A hit single on both sides of the Atlantic, ‘Coming Up’ was the first single to be released from Paul McCartney’s 1980 solo album McCartney II.

Like the other songs on the album, it was recorded during the sumer of 1979 at his home studios in Peasmarsh, Sussex, England and High Park Farm, Scotland. The sessions were experimental and not intended for commercial release, but acted as an escape from the confines of Wings.

I originally cut it on my farm in Scotland. I went into the studio each day and just started with a drum track. Then I built it up bit by bit without any idea of how the song was going to turn out. After laying down the drum track, I added guitars and bass, building up the backing track. I did a little version with just me as the nutty professor, doing everything and getting into my own world like a laboratory. The absent-minded professor is what I go like when I’m doing those; you get so into yourself it’s weird, crazy. But I liked it.

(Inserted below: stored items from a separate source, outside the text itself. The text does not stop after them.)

(** C3 (as amended): for two records of one mnemonic that do not hold
    different non-empty values for a field, the two merge orders put
    under the mnemonic records with the same syntax lines, in whatever
    order, and, for each of description, group, arguments, examples,
    conditions and returns, the same value or an empty one in both. *)
Theorem merge_orders_agree_without_conflict (d : list (string * Fast.cmd))
    (a b : Fast.cmd) :
  Fast.lookup (Fast.scpi a) d = None ->
  Fast.scpi b = Fast.scpi a ->
  compatible a b = true ->
  let ab := Fast.merge a b in
  let ba := Fast.merge b a in
  Fast.lookup (Fast.scpi a) (Fast.store (Fast.store d a) b) = Some ab
  /\ Fast.lookup (Fast.scpi a) (Fast.store (Fast.store d b) a) = Some ba
  /\ same_value Fast.truthy (Fast.description ab) (Fast.description ba)
  /\ same_value Fast.truthy (Fast.group ab) (Fast.group ba)
  /\ same_value Fast.truthy (Fast.arguments ab) (Fast.arguments ba)
  /\ same_value Fast.truthy_list (Fast.examples ab) (Fast.examples ba)
  /\ same_value Fast.truthy (Fast.conditions ab) (Fast.conditions ba)
  /\ same_value Fast.truthy (Fast.returns ab) (Fast.returns ba)
  /\ forall s, In s (Fast.syntax ab) <-> In s (Fast.syntax ba).
Proof.
  intros Hnone Hk Hc ab ba.
  assert (Hstore : forall x y, Fast.scpi x = Fast.scpi a ->
            Fast.scpi y = Fast.scpi a ->
            Fast.lookup (Fast.scpi a) (Fast.store (Fast.store d x) y)
            = Some (Fast.merge x y)).
  { intros x y Hx Hy.
    assert (E : Fast.store d x = (d ++ [(Fast.scpi a, x)])%list).
    { unfold Fast.store; now rewrite Hx, Hnone. }
    rewrite E; unfold Fast.store; rewrite Hy.
    rewrite (lookup_app_new _ _ _ Hnone).
    exact (proj1 (lookup_update _ (fun existing => Fast.merge existing y)
                    _ _ (lookup_app_new _ _ x Hnone))). }
  split; [now apply Hstore|]. split; [now apply Hstore|].
  destruct (merge_fields a b) as [_ [Hd [Hg [Ha [He [Hcn [Hr [Hs _]]]]]]]].
  destruct (merge_fields b a) as [_ [Hd' [Hg' [Ha' [He' [Hcn' [Hr' [Hs' _]]]]]]]].
  unfold compatible in Hc.
  repeat (apply andb_prop in Hc; destruct Hc as [Hc ?]).
  subst ab ba.
  rewrite Hd, Hd', Hg, Hg', Ha, Ha', He, He', Hcn, Hcn', Hr, Hr', Hs, Hs'.
  assert (Hstr : forall a0 b0 : string, (a0 =? b0) = true -> a0 = b0)
    by (intros; now apply String.eqb_eq).
  repeat apply conj;
    try (apply (absorb_either_order _ String.eqb); assumption);
    try (apply (absorb_either_order _ (list_eqb example_eqb));
         [exact examples_eqb_eq | assumption]).
  intros s; split.
  - intros Hin; apply in_app_or in Hin; apply in_or_app.
    destruct Hin as [Hin|Hin].
    + destruct (mem s (Fast.syntax b)) eqn:E.
      * left; now apply mem_true_iff.
      * right; apply filter_In; now rewrite E.
    + apply filter_In in Hin; tauto.
  - intros Hin; apply in_app_or in Hin; apply in_or_app.
    destruct Hin as [Hin|Hin].
    + destruct (mem s (Fast.syntax a)) eqn:E.
      * left; now apply mem_true_iff.
      * right; apply filter_In; now rewrite E.
    + apply filter_In in Hin; tauto.
Qed.

End MergeOrder.

Lemma merge_orders_agree_without_conflict_witness :
  Fast.lookup (Fast.scpi Scenarios.idn_first) [] = None
  /\ Fast.scpi Scenarios.idn_second = Fast.scpi Scenarios.idn_first
  /\ Notions.compatible Scenarios.idn_first Scenarios.idn_second = true
  /\ Fast.lookup (Fast.scpi Scenarios.idn_first)
       (Fast.store (Fast.store [] Scenarios.idn_first) Scenarios.idn_second)
     = Some (Fast.merge Scenarios.idn_first Scenarios.idn_second).
Proof.
  split; [reflexivity|]; split; [reflexivity|]; split; [reflexivity|].
  exact (proj1 (merge_orders_agree_without_conflict []
                  Scenarios.idn_first Scenarios.idn_second
                  eq_refl eq_refl eq_refl)).
Defined.
(* ===================================================================== *)
(** ** The reminder: [trigger_stretch] *)
(* ===================================================================== *)

Definition trigger_stretch (pf : Platform) (d : Draws) (self : App) : App :=
  let self :=
    with_session (fun s => set_stretch_count (stretch_count s + 1) s) self in
  let stretch := choice STRETCHES (draw_stretch d) in
  (* Alternate between eye and breathing exercises *)
  let '(secondary_exercise, ty) :=
    if secondary_type_eqb (last_secondary_type (session self)) breathing
    then (choice EYE_EXERCISES (draw_secondary d), eye)
    else (choice BREATHING_EXERCISES (draw_secondary d), breathing) in
  let self :=
    with_session (fun s =>
      set_current_secondary_exercise (Some secondary_exercise)
        (set_current_stretch (Some stretch)
          (set_last_secondary_type ty s))) self in
  (* Play sound (if enabled) *)
  let self :=
    if sound_enabled (settings self) then with_root (emit Sound) self
    else self in
  (* Desktop notification *)
  let self :=
    if HAS_PLYER pf then
      let secondary_label :=
        match ty with eye => "Eye Break" | breathing => "Breathing" end in
      let title := custom_message (settings self) ++ " - " ++ name stretch in
      let message :=
        "+ " ++ secondary_label ++ ": " ++ name secondary_exercise in
      with_root (emit (Notify title message)) self
    else self in
  (* Show popup *)
  let self := show_stretch_popup stretch secondary_exercise ty self in
  (* Reset timer *)
  with_remaining_seconds (interval_minutes (settings self) * 60) self.

(* ===================================================================== *)
(** ** The countdown: one iteration of [timer_loop] *)
(* ===================================================================== *)

(** The body of [while self.running: ...], up to [time.sleep(1)]. When
    [running] is false the loop has ended and nothing happens. *)
Definition timer_loop_body (now : time) (self : App) : result App :=
  if running (session self) then
    if negb (paused (session self)) then
      if remaining_seconds (session self) <=? 0 then
        quiet ← is_quiet_hours self now;
        let self :=
          if negb quiet then with_root (after 0 CbTrigger) self else self in
        mret (with_remaining_seconds
                (interval_minutes (settings self) * 60) self)
      else
        mret (with_remaining_seconds
                (remaining_seconds (session self) - 1) self)
    else mret self
  else mret self.

(** The UI thread's event loop runs the first pending callback, if it is
    due. *)
Definition run_callback (pf : Platform) (d : Draws) (cb : Callback)
    (self : App) : App :=
  match cb with
  | CbTrigger => trigger_stretch pf d self
  | CbClose id => with_root (close_popup TimedOut id) self
  end.

Definition run_due (pf : Platform) (d : Draws) (self : App) : App :=
  match timers (root self) with
  | t :: q =>
      if due t <=? clock (root self)
      then run_callback pf d (action t) (with_root (set_timers q) self)
      else self
  | [] => self
  end.

(* ===================================================================== *)
(** ** The settings store: [save_settings], [load_settings] *)
(* ===================================================================== *)

#[local] Set Warnings "-register-all".

(** What [json.load] returns (numbers with a fraction are not
    represented). *)
Inductive jvalue : Type :=
  | JNull
  | JBool (b : bool)
  | JInt (n : Z)
  | JStr (s : string)
  | JArr (l : list jvalue)
  | JObj (m : gmap string jvalue).

(** The settings file as [load_settings] meets it, by what [open] and
    [json.load] make of it. Its text is not modelled: [Json v] is a
    file from which [json.load] returns [v], as it does from one that
    was written by [json.dump(d, f, indent=2)], with [v] the dict [d];
    text on which [json.load] raises is one of the other kinds,
    whatever value it would denote. *)
Inductive settings_file : Type :=
  | NoFile        (* os.path.exists is false *)
  | Unreadable    (* open or read raises IOError *)
  | Undecodable   (* the bytes are not text in the locale's encoding *)
  | NotJson       (* text that json.load rejects *)
  | TooDeep       (* JSON nested beyond the interpreter's recursion limit *)
  | HugeNumber    (* JSON with an integer literal of more digits than
                     int() converts (sys.get_int_max_str_digits) *)
  | Json (v : jvalue).

(** How [open(SETTINGS_FILE, "w")] followed by [json.dump] goes. *)
Inductive write_outcome : Type :=
  | WriteOk
  | OpenFails     (* IOError before the file is touched *)
  | WriteBreaks.  (* IOError after the file was truncated *)

Definition path_exists (file : settings_file) : bool :=
  match file with NoFile => false | _ => true end.

(** [with open(SETTINGS_FILE, "r") as f: json.load(f)]. *)
Definition json_load (file : settings_file) : result jvalue :=
  match file with
  | NoFile => Raise OSError
  | Unreadable => Raise OSError
  | Undecodable => Raise UnicodeDecodeError
  | NotJson => Raise JSONDecodeError
  | TooDeep => Raise RecursionError
  | HugeNumber => Raise ValueError
  | Json v => Ok v
  end.

Fixpoint contains_str (needle hay : string) : bool :=
  (String.prefix needle hay
   || match hay with
      | EmptyString => false
      | String _ hay' => contains_str needle hay'
      end)%bool.

(** [key in settings], for a string [key]. *)
Definition py_contains (key : string) (settings : jvalue) : result bool :=
  match settings with
  | JObj m => Ok (bool_decide (is_Some (m !! key)))
  | JArr l =>
      Ok (existsb (fun v => match v with
                            | JStr s => String.eqb s key
                            | _ => false
                            end) l)
  | JStr s => Ok (contains_str key s)
  | JNull | JBool _ | JInt _ => Raise TypeError
  end.

(** [settings[key]], for a string [key]. *)
Definition py_getitem (settings : jvalue) (key : string) : result jvalue :=
  match settings with
  | JObj m => match m !! key with
              | Some v => Ok v
              | None => Raise KeyError
              end
  | _ => Raise TypeError
  end.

Then I thought, ‘Well, OK, what am I going to do for the voice?’ I was working with a vari-speed machine with which you can speed up your voice, or take it down a little bit. That’s how the voice sound came about. It’s been speeded up slightly and put through an echo machine I was playing around with. I got into all sorts of tricks, and I can’t remember how I did half of them, because I was just throwing them all in and anything that sounded good, I kept. And anything I didn’t like, I just wiped.

Paul McCartney

While much of McCartney II was experimental and improvised, ‘Coming Up’ bore the hallmarks of McCartney’s classic songwriting skills. It was originally recorded as a piece lasting more than five minutes, but was edited and remixed to make it more commercially viable.

Just days before his death, John Lennon spoke favourably of the song. He had heard it in the summer of 1980 while on holiday in Bermuda.

Somebody asked me what I thought of Paul’s last album and I made some remark like I thought he was depressed and sad. But then I realised I hadn’t listened to the whole damn thing. I head one track – the hit, ‘Coming Up’, which I thought was a good piece of work. Then I heard something else that sounded like he was depressed.
John Lennon, 1980
All We Are Saying, David Sheff

McCartney later claimed that ‘Coming Up’ helped spur Lennon into recording once again, following his five-year absence from the public eye.

I heard a story from a guy who recorded with John in New York, and he said that John would sometimes get lazy. But then he’d hear a song of mine where he thought, ‘Oh, s**t, Paul’s putting it in, Paul’s working!’ Apparently ‘Coming Up’ was the one song that got John recording again. I think John just thought, ‘Uh oh, I had better get working, too.’ I thought that was a nice story.
Paul McCartney

Paul McCartney's handwritten lyrics for Coming Up

Single release

‘Coming Up’ was released as a UK single on 11 April 1980 as Parlophone R 6035, and reached number two on the charts. In the US it topped the Billboard Hot 100 following its 14 April release as Columbia 1-11263.

It was nice that ‘Coming Up’ went to number one in America. A number one is always nice because you can’t get much higher. I don’t fret if a song doesn’t make number one, but that status is an indicator that people like it.

The single had two b-sides. The first was a live version recorded by Wings at the Apollo in Glasgow, Scotland during their British tour on 17 December 1979. It had become part of the band’s live set before the studio recording was released.

I always thought the single was going to be the solo version. We did the song on your because we wanted to do something the audience hadn’t heard before. The live version on the b-side of the single was recorded on the last night of the tour in Glasgow. In America, a lot of the disc jockeys on the top 40 stations picked up on this side and so it became the a-side in the States. It’s the b-side in the rest of the world.
Paul McCartney

The live recording featured Linda McCartney on vocals and keyboards, Denny Laine on vocals and guitar, Laurence Juber on guitar, Steve Holly on drums, Steve ‘Tex’ Howard on trumped, Thaddeus Richard and Howie Casey on saxophone, and Tony Dorsey on trombone.

In the US and Canada the live version received more airplay than McCartney’s solo recording. It has since appeared on various McCartney compilations, including the North American version of Wingspan.

The single’s second b-side was ‘Lunch Box/Odd Sox’, recorded by Wings in 1975 during the Venus And Mars sessions in New Orleans. Both b-sides were credited to Paul McCartney & Wings.

An innovative video was made for ‘Coming Up’, which featured McCartney playing 10 different roles and his wife in two. The drummer’s bass drum head was adorned with the words The Plastic Macs, and the McCartneys imitated various rock star types. More specific impersonations included The Shadows’ Hank Marvin, Pink Floyd’s David Gilmour and Sparks’ Ron Mael, as well as McCartney’s 1964 self complete with his Höfner violin bass.

We did a rather nice video for it, directed by Keith McMillan, in which I pretended to be all the people who had played the instruments. Which, as it turns out, I had been.